Helena Horton and Patrick Greenfield:

»

The government is drawing up plans to drop the UK’s flagship £11.6bn climate and nature funding pledge, the Guardian can reveal, with the prime minster accused of betraying populations most vulnerable to global heating.

The disclosure provoked fury from former ministers and representatives of vulnerable countries, who accused Rishi Sunak of making false promises.

A leaked briefing note to ministers, given to the Foreign Office and seen by the Guardian, lays out reasons for dropping the UK’s contribution to meeting the global $100bn (£78.6bn) a year commitment to developing countries.

It says: “Our commitment to double our international climate finance to £11.6bn was made in 2019, when we were still at 0.7 [% of GDP spent on international aid] and pre-Covid.” It adds that to meet it by the deadline would be a “huge challenge” because of new pressures, including help for Ukraine being included in the aid budget.

To meet the £11.6bn target by 2026, government officials have calculated that it would have to spend 83% of the Foreign Office’s official development assistance budget on the international climate fund.
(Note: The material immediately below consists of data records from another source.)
(* ===== verification/ReachTree.v ===== *)
(** * The reachability tree: invariant and chain queries

    The invariant that the interval tree of [src/consensus/src/processes/reachability]
    maintains, and what the queries of [inquirer.rs] return under it. A store
    holds the tree [t] ([tree_store]) when its children and parent fields are
    those of [t]; its intervals are nested ([intervals_ok]) when every block's
    interval strictly contains the disjoint, ordered intervals of its tree
    children. *)

From stdpp Require Import base list gmap relations.
From Stdlib Require Import ZArith Lia.
From S2P Require Import Prelude Tx Interval ReachStore Reach RoseTree.

Local Open Scope Z_scope.

Abbreviation store := MemoryReachabilityStore.

Definition ivl (st : store) (b : BlockHash) : Interval :=
  match map st !! b with Some d => interval d | None => empty end.
Definition parent_of (st : store) (b : BlockHash) : option BlockHash := parent <$> map st !! b.
Definition children_of (st : store) (b : BlockHash) : option (list BlockHash) := children <$> map st !! b.
Definition fcs_of (st : store) (b : BlockHash) : option (list BlockHash) := future_covering_set <$> map st !! b.

(** ** Shape *)

Definition node_ok (st : store) (t : tree) : Prop :=
  children_of st (root t) = Some (root <$> kids t) ∧
  ∀ k, k ∈ kids t → parent_of st (root k) = Some (root t).

Record tree_store (st : store) (t : tree) : Prop := {
  ts_nodes : ∀ s, s ∈ subs t → node_ok st s;
  ts_nodup : NoDup (labels t);
  ts_dom : ∀ b, is_Some (map st !! b) ↔ b ∈ labels t;
  ts_root : parent_of st (root t) = Some NONE;
  ts_none : NONE ∉ labels t;
}.

(** ** Intervals *)

(** [js] lie one after the other between [s] and [e], with gaps allowed. *)
Fixpoint nested (s : Z) (js : list Interval) (e : Z) : Prop :=
  match js with
  | [] => s ≤ e + 1
  | j :: js => s ≤ start j ∧ iv_ok j ∧ nested (end_ j + 1) js e
  end.

(** The last number of an interval is not available to children. The interval
    of a block without children may be empty, as that of a block whose parent
    had no room left, until the intervals are reassigned. *)
Definition local_ok (st : store) (t : tree) : Prop :=
  iv_ok (ivl st (root t)) ∧
  (kids t ≠ [] →
   nested (start (ivl st (root t))) (ivl st ∘ root <$> kids t) (end_ (ivl st (root t)) - 1)).

Definition intervals_ok (st : store) (t : tree) : Prop := ∀ s, s ∈ subs t → local_ok st s.

Definition full (st : store) (b : BlockHash) : Prop := start (ivl st b) ≤ end_ (ivl st b).

(** The invariant of the reachability store. *)
Record wf (st : store) (t : tree) : Prop := {
  wf_tree : tree_store st t;
  wf_intervals : intervals_ok st t;
  wf_full : ∀ b, b ∈ labels t → full st b;
}.

(** Chain ancestry, as the code defines it: following parent pointers. *)
Definition chain_ancestor (st : store) (a b : BlockHash) : Prop :=
  rtc (λ x y, parent_of st x = Some y) b a.

(** ** Lookups *)

Lemma get_interval_Ok st b : is_Some (map st !! b) → get_interval st b = Ok (ivl st b).
Proof. intros [d Hd]. unfold ivl. simpl. unfold mem_get_interval, get_data. by rewrite Hd. Qed.

Lemma get_parent_Ok st b p : parent_of st b = Some p → get_parent st b = Ok p.
Proof.
  unfold parent_of. simpl. unfold mem_get_parent, get_data.
  destruct (map st !! b); [|done]. by intros [= <-].
Qed.

Lemma get_children_Ok st b cs : children_of st b = Some cs → get_children st b = Ok cs.
Proof.
  unfold children_of. simpl. unfold mem_get_children, get_data.
  destruct (map st !! b); [|done]. by intros [= <-].
Qed.

Lemma get_fcs_Ok st b l : fcs_of st b = Some l → get_future_covering_set st b = Ok l.
Proof.
  unfold fcs_of. simpl. unfold mem_get_future_covering_set, get_data.
  destruct (map st !! b); [|done]. by intros [= <-].
Qed.

Lemma chain_ancestor_query st a b :
  is_Some (map st !! a) → is_Some (map st !! b) →
  is_chain_ancestor_of st a b = Ok (contains (ivl st a) (ivl st b)).
Proof. intros Ha Hb. unfold is_chain_ancestor_of. by rewrite !get_interval_Ok. Qed.

Lemma strict_chain_ancestor_query st a b :
  is_Some (map st !! a) → is_Some (map st !! b) →
  is_strict_chain_ancestor_of st a b = Ok (strictly_contains (ivl st a) (ivl st b)).
Proof. intros Ha Hb. unfold is_strict_chain_ancestor_of. by rewrite !get_interval_Ok. Qed.

(** ** Nesting *)

Lemma nested_bounds s js e j :
  nested s js e → j ∈ js → s ≤ start j ∧ end_ j ≤ e ∧ iv_ok j.
Proof.
  revert s. induction js as [|k js IH]; intros s; [by intros _ ?%elem_of_nil|].
  intros (Hs & Hk & Hn). pose proof Hk as (? & ? & ?).
  assert (end_ k ≤ e).
  { clear -Hn. revert Hn. generalize (end_ k). induction js as [|l js IH]; simpl; [lia|].
    intros z (? & (? & ? & ?) & Hn). apply IH in Hn. lia. }
  intros [->|Hj]%elem_of_cons; [done|].
  destruct (IH _ Hn Hj) as (? & ? & ?). split_and!; [lia|lia|done].
Qed.

Lemma nested_empty_bound s js e : nested s js e → s ≤ e + 1.
Proof.
  revert s. induction js as [|j js IH]; intros s; simpl; [done|].
  intros (? & (? & ? & ?) & Hn). apply IH in Hn. lia.
Qed.

Lemma nested_app s js1 js2 e :
  nested s (js1 ++ js2) e ↔ ∃ m, nested s js1 m ∧ nested (m + 1) js2 e.
Proof.
  revert s. induction js1 as [|j js1 IH]; intros s; simpl.
  - split.
    + intros H. exists (s - 1). split; [lia|]. by replace (s - 1 + 1) with s by lia.
    + intros (m & Hm & H). destruct js2 as [|k js2]; simpl in *; [lia|]. destruct H. split; [lia|done].
  - setoid_rewrite IH. split.
    + intros (? & ? & m & ? & ?). eauto 10.
    + intros (m & (? & ? & ?) & ?). eauto 10.
Qed.

Lemma tiles_nested s l e : tiles s l e → nested s l e.
Proof.
  revert s. induction l as [|i l IH]; intros s; simpl; [lia|].
  intros (<- & Hi & Ht). split; [lia|]. auto.
Qed.

(** Earlier intervals lie before later ones. *)
Lemma nested_lookup_lt s js e i j a b :
  nested s js e → js !! i = Some a → js !! j = Some b → (i < j)%nat → end_ a < start b.
Proof.
  revert s i j. induction js as [|k js IH]; intros s i j; [done|].
  intros (Hs & Hk & Hn) Hi Hj Hij. destruct i as [|i], j as [|j]; simpl in *; try lia.
  - simplify_eq. assert (Hb : b ∈ js) by (apply list_elem_of_lookup; eauto).
    destruct (nested_bounds _ _ _ _ Hn Hb). lia.
  - apply (IH _ _ _ Hn Hi Hj). lia.
Qed.

Lemma local_nested st t k :
  local_ok st t → k ∈ kids t →
  nested (start (ivl st (root t))) (ivl st ∘ root <$> kids t) (end_ (ivl st (root t)) - 1).
Proof. intros [_ Hn] Hk. apply Hn. by destruct (kids t); [apply elem_of_nil in Hk|]. Qed.

Section Intervals.
Context (st : store).

(** Intervals of descendants lie inside, strictly below the root. *)
Lemma descendant_interval t s :
  intervals_ok st t → s ∈ subs t →
  start (ivl st (root t)) ≤ start (ivl st (root s)) ∧
  (s = t ∨ end_ (ivl st (root s)) < end_ (ivl st (root t))).
Proof.
  induction t as [b ts IH] using tree_induction. rewrite Forall_forall in IH.
  intros Hok Hs. apply subs_node in Hs as [->|(k & Hk & Hs)]; [split; [lia|by left]|].
  assert (Hokk : intervals_ok st k).
  { intros u Hu. apply Hok. apply subs_node. right. eauto. }
  destruct (IH _ Hk Hokk Hs) as [Hst Hen].
  pose proof (local_nested _ _ k (Hok (Node b ts) (subs_self _)) Hk) as Hn.
  destruct (nested_bounds _ _ _ (ivl st (root k)) Hn) as (? & ? & ?).
  { apply list_elem_of_fmap. exists k. done. }
  split; [lia|right]. destruct Hen as [->|?]; lia.
Qed.

Lemma kids_disjoint t k1 k2 i j :
  local_ok st t → kids t !! i = Some k1 → kids t !! j = Some k2 → (i < j)%nat →
  end_ (ivl st (root k1)) < start (ivl st (root k2)).
Proof.
  intros Hl H1 H2 Hij. assert (Hk1 : k1 ∈ kids t) by (apply list_elem_of_lookup; eauto).
  pose proof (local_nested _ _ _ Hl Hk1) as Hn.
  apply (nested_lookup_lt _ _ _ i j _ _ Hn); [by rewrite list_lookup_fmap, H1|by rewrite list_lookup_fmap, H2|done].
Qed.

Lemma kids_descendants_disjoint t k1 k2 s1 s2 i j :
  intervals_ok st t → kids t !! i = Some k1 → kids t !! j = Some k2 → (i < j)%nat →
  s1 ∈ subs k1 → s2 ∈ subs k2 →
  end_ (ivl st (root s1)) < start (ivl st (root s2)).
Proof.
  intros Hok H1 H2 Hij Hs1 Hs2.
  pose proof (kids_disjoint t k1 k2 i j (Hok t (subs_self t)) H1 H2 Hij).
  assert (∀ k n, kids t !! n = Some k → intervals_ok st k) as Hsub.
  { intros k n Hk u Hu. apply Hok. eapply subs_trans; [exact Hu|]. apply kids_subs, list_elem_of_lookup. eauto. }
  destruct (descendant_interval k1 s1 (Hsub _ _ H1) Hs1) as [? [->|?]],
    (descendant_interval k2 s2 (Hsub _ _ H2) Hs2) as [? _]; lia.
Qed.

(** The heart of chain queries: interval containment is the subtree relation. *)
Lemma contains_iff_subtree t s1 s2 :
  NoDup (labels t) → intervals_ok st t → full st (root s2) →
  s1 ∈ subs t → s2 ∈ subs t →
  contains (ivl st (root s1)) (ivl st (root s2)) = true ↔ s2 ∈ subs s1.
Proof.
  revert s1 s2. induction t as [b ts IH] using tree_induction. rewrite Forall_forall in IH.
  intros s1 s2 Hnd Hok Hfull Hs1 Hs2. unfold contains, full in *.
  assert (Hdesc : s2 ∈ subs s1 →
    (start (ivl st (root s1)) <=? start (ivl st (root s2))) && (end_ (ivl st (root s2)) <=? end_ (ivl st (root s1))) = true).
  { intros H. destruct (descendant_interval s1 s2) as [? [->|?]]; [|done|lia|lia].
    intros u Hu. apply Hok. by eapply subs_trans. }
  split; [|exact Hdesc]. intros Hc.
  pose proof Hnd as [Hb Hf]%NoDup_labels_node.
  pose proof Hs1 as Hs1'. pose proof Hs2 as Hs2'.
  apply subs_node in Hs1 as [->|(k1 & Hk1 & Hs1)]; [done|].
  assert (Hok1 : intervals_ok st k1) by (intros u Hu; apply Hok, subs_node; eauto).
  apply subs_node in Hs2 as [->|(k2 & Hk2 & Hs2)].
  - exfalso. destruct (descendant_interval (Node b ts) s1 Hok Hs1') as [? [->|?]]; [|lia].
    apply Hb. apply elem_of_forest_labels. exists k1. split; [done|].
    change b with (root (Node b ts)). eapply labels_subs; [exact Hs1|apply root_labels].
  - apply list_elem_of_lookup in Hk1 as [i Hi], Hk2 as [j Hj].
    destruct (Nat.lt_trichotomy i j) as [Hij|[->|Hij]].
    + pose proof (kids_descendants_disjoint (Node b ts) k1 k2 s1 s2 i j Hok Hi Hj Hij Hs1 Hs2). lia.
    + simplify_eq. assert (k1 ∈ ts) by (apply list_elem_of_lookup; eauto).
      apply (IH k1); try done. by eapply NoDup_forest_labels_elem.
    + pose proof (kids_descendants_disjoint (Node b ts) k2 k1 s2 s1 j i Hok Hj Hi Hij Hs2 Hs1). lia.
Qed.

Lemma strictly_contains_iff t s1 s2 :
  NoDup (labels t) → intervals_ok st t → full st (root s2) →
  s1 ∈ subs t → s2 ∈ subs t →
  strictly_contains (ivl st (root s1)) (ivl st (root s2)) = true ↔ s2 ∈ subs s1 ∧ s1 ≠ s2.
Proof.
  intros Hnd Hiv Hf Hs1 Hs2. pose proof (contains_iff_subtree t s1 s2 Hnd Hiv Hf Hs1 Hs2) as Hc.
  unfold contains, strictly_contains in *. split.
  - intros Hsc. split; [apply Hc; lia|]. intros ->. lia.
  - intros [Hsub Hne]. destruct (descendant_interval s1 s2) as [? [->|?]]; [|done|done|lia].
    intros u Hu. apply Hiv. by eapply subs_trans.
Qed.
End Intervals.

(** ** Ancestry in the store and in the tree *)

Section Ancestry.
Context (st : store) (t : tree) (Ht : tree_store st t).

Lemma sub_of b : b ∈ labels t → ∃ s, s ∈ subs t ∧ root s = b.
Proof. apply elem_of_labels. Qed.

(** The parent of a node other than the root. *)
Lemma parent_sub s :
  s ∈ subs t → s = t ∨ ∃ p, p ∈ subs t ∧ s ∈ kids p ∧ parent_of st (root s) = Some (root p).
Proof.
  assert (Hgen : ∀ u, u ∈ subs t → s ∈ subs u → s = u ∨ ∃ p, p ∈ subs t ∧ s ∈ kids p ∧ parent_of st (root s) = Some (root p)).
  { intros u. induction u as [b ts IH] using tree_induction. rewrite Forall_forall in IH.
    intros Hu [->|(k & Hk & Hs)]%subs_node; [by left|]. right.
    destruct (IH k Hk) as [->|Hp]; [|done| |done].
    - eapply subs_trans; [by apply (kids_subs k (Node b ts))|done].
    - exists (Node b ts). split; [done|]. split; [done|]. by apply (ts_nodes _ _ Ht _ Hu). }
  apply Hgen, subs_self.
Qed.

Lemma chain_ancestor_subtree s1 s2 :
  s1 ∈ subs t → s2 ∈ subs t → chain_ancestor st (root s1) (root s2) ↔ s2 ∈ subs s1.
Proof.
  intros Hs1 Hs2. split.
  - unfold chain_ancestor. intros Hrtc.
    remember (root s2) as b eqn:Hb. remember (root s1) as a eqn:Ha.
    revert s2 Hs2 Hb. induction Hrtc as [x|x y z Hxy Hyz IH]; intros s2 Hs2 Hb.
    + rewrite (subs_root_inj t s1 s2 (ts_nodup _ _ Ht) Hs1 Hs2) by congruence. apply subs_self.
    + destruct (parent_sub s2 Hs2) as [->|(p & Hp & Hk & Hpar)].
      * exfalso. subst. rewrite (ts_root _ _ Ht) in Hxy. injection Hxy as <-.
        apply (ts_none _ _ Ht). inversion Hyz as [|? y' ? Hy']; subst.
        -- match goal with H : NONE = _ |- _ => rewrite H end.
           eapply labels_subs; [exact Hs1|apply root_labels].
        -- apply (ts_dom _ _ Ht). unfold parent_of in Hy'. destruct (map st !! NONE); [eauto|done].
      * assert (y = root p) as -> by congruence.
        eapply subs_trans; [by apply kids_subs|]. by apply (IH Ha p).
  - revert s1 Hs1. assert (Hgen : ∀ u, u ∈ subs t → s2 ∈ subs u → chain_ancestor st (root u) (root s2)).
    { intros u. induction u as [b ts IH] using tree_induction. rewrite Forall_forall in IH.
      intros Hu [->|(k & Hk & Hs)]%subs_node; [constructor|].
      unfold chain_ancestor. eapply rtc_r.
      - apply (IH k Hk); [|done]. eapply subs_trans; [by apply (kids_subs k (Node b ts))|done].
      - by apply (ts_nodes _ _ Ht _ Hu). }
    intros. by apply Hgen.
Qed.

Lemma in_store s : s ∈ subs t → is_Some (map st !! root s).
Proof. intros Hs. apply (ts_dom _ _ Ht). apply elem_of_labels. eauto. Qed.

Lemma store_sub b : is_Some (map st !! b) → ∃ s, s ∈ subs t ∧ root s = b.
Proof. intros Hb%(ts_dom _ _ Ht). by apply sub_of. Qed.
End Ancestry.

(** ** Chain queries *)

(** [is_chain_ancestor_of] and [is_strict_chain_ancestor_of] decide chain
    ancestry: with the invariant, for any two blocks of the store the interval
    tests succeed and answer whether following parent pointers leads from
    [queried] to [this] (in at least one step, for the strict test). *)
Theorem chain_queries_decide_ancestry (st : store) (t : tree) (this queried : BlockHash) :
  wf st t → is_Some (map st !! this) → is_Some (map st !! queried) →
  ∃ b b', is_chain_ancestor_of st this queried = Ok b ∧ is_strict_chain_ancestor_of st this queried = Ok b' ∧
    (b = true ↔ chain_ancestor st this queried) ∧
    (b' = true ↔ chain_ancestor st this queried ∧ this ≠ queried).
Proof.
  intros [Ht Hiv Hfull] H1 H2.
  destruct (store_sub _ _ Ht _ H1) as (s1 & Hs1 & <-), (store_sub _ _ Ht _ H2) as (s2 & Hs2 & <-).
  eexists _, _. split; [by apply chain_ancestor_query|]. split; [by apply strict_chain_ancestor_query|].
  assert (Hf2 : full st (root s2)) by (apply Hfull, elem_of_labels; eauto).
  pose proof (contains_iff_subtree st t s1 s2 (ts_nodup _ _ Ht) Hiv Hf2 Hs1 Hs2) as Hc.
  rewrite (chain_ancestor_subtree _ _ Ht) by done. split; [done|].
  unfold contains, strictly_contains in *. split.
  - intros Hsc. split; [apply Hc; lia|]. intros Heq. rewrite Heq in Hsc. lia.
  - intros [Hsub Hne]. destruct (descendant_interval st s1 s2) as [? [->|?]]; [|done|done|lia].
    intros u Hu. apply Hiv. by eapply subs_trans.
Qed.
Civil servants said in the leaked document that this “would squeeze out room for other commitments such as humanitarian and women and girls”.

…The projects funded include building renewable energy, helping create low-pollution transport and protecting forests in sensitive areas around the globe.

Former Foreign Office minister Zac Goldsmith, who resigned last week citing what he termed Sunak’s “apathy” towards the environment, said this would “shred” the UK’s international reputation.

«

Alok Sharma, the Conservative MP who negotiated at the COP summit(s), also expressed disquiet. Astonishing lack of sway they have. Meanwhile the grousers who complain it’s all too expensive get airtime.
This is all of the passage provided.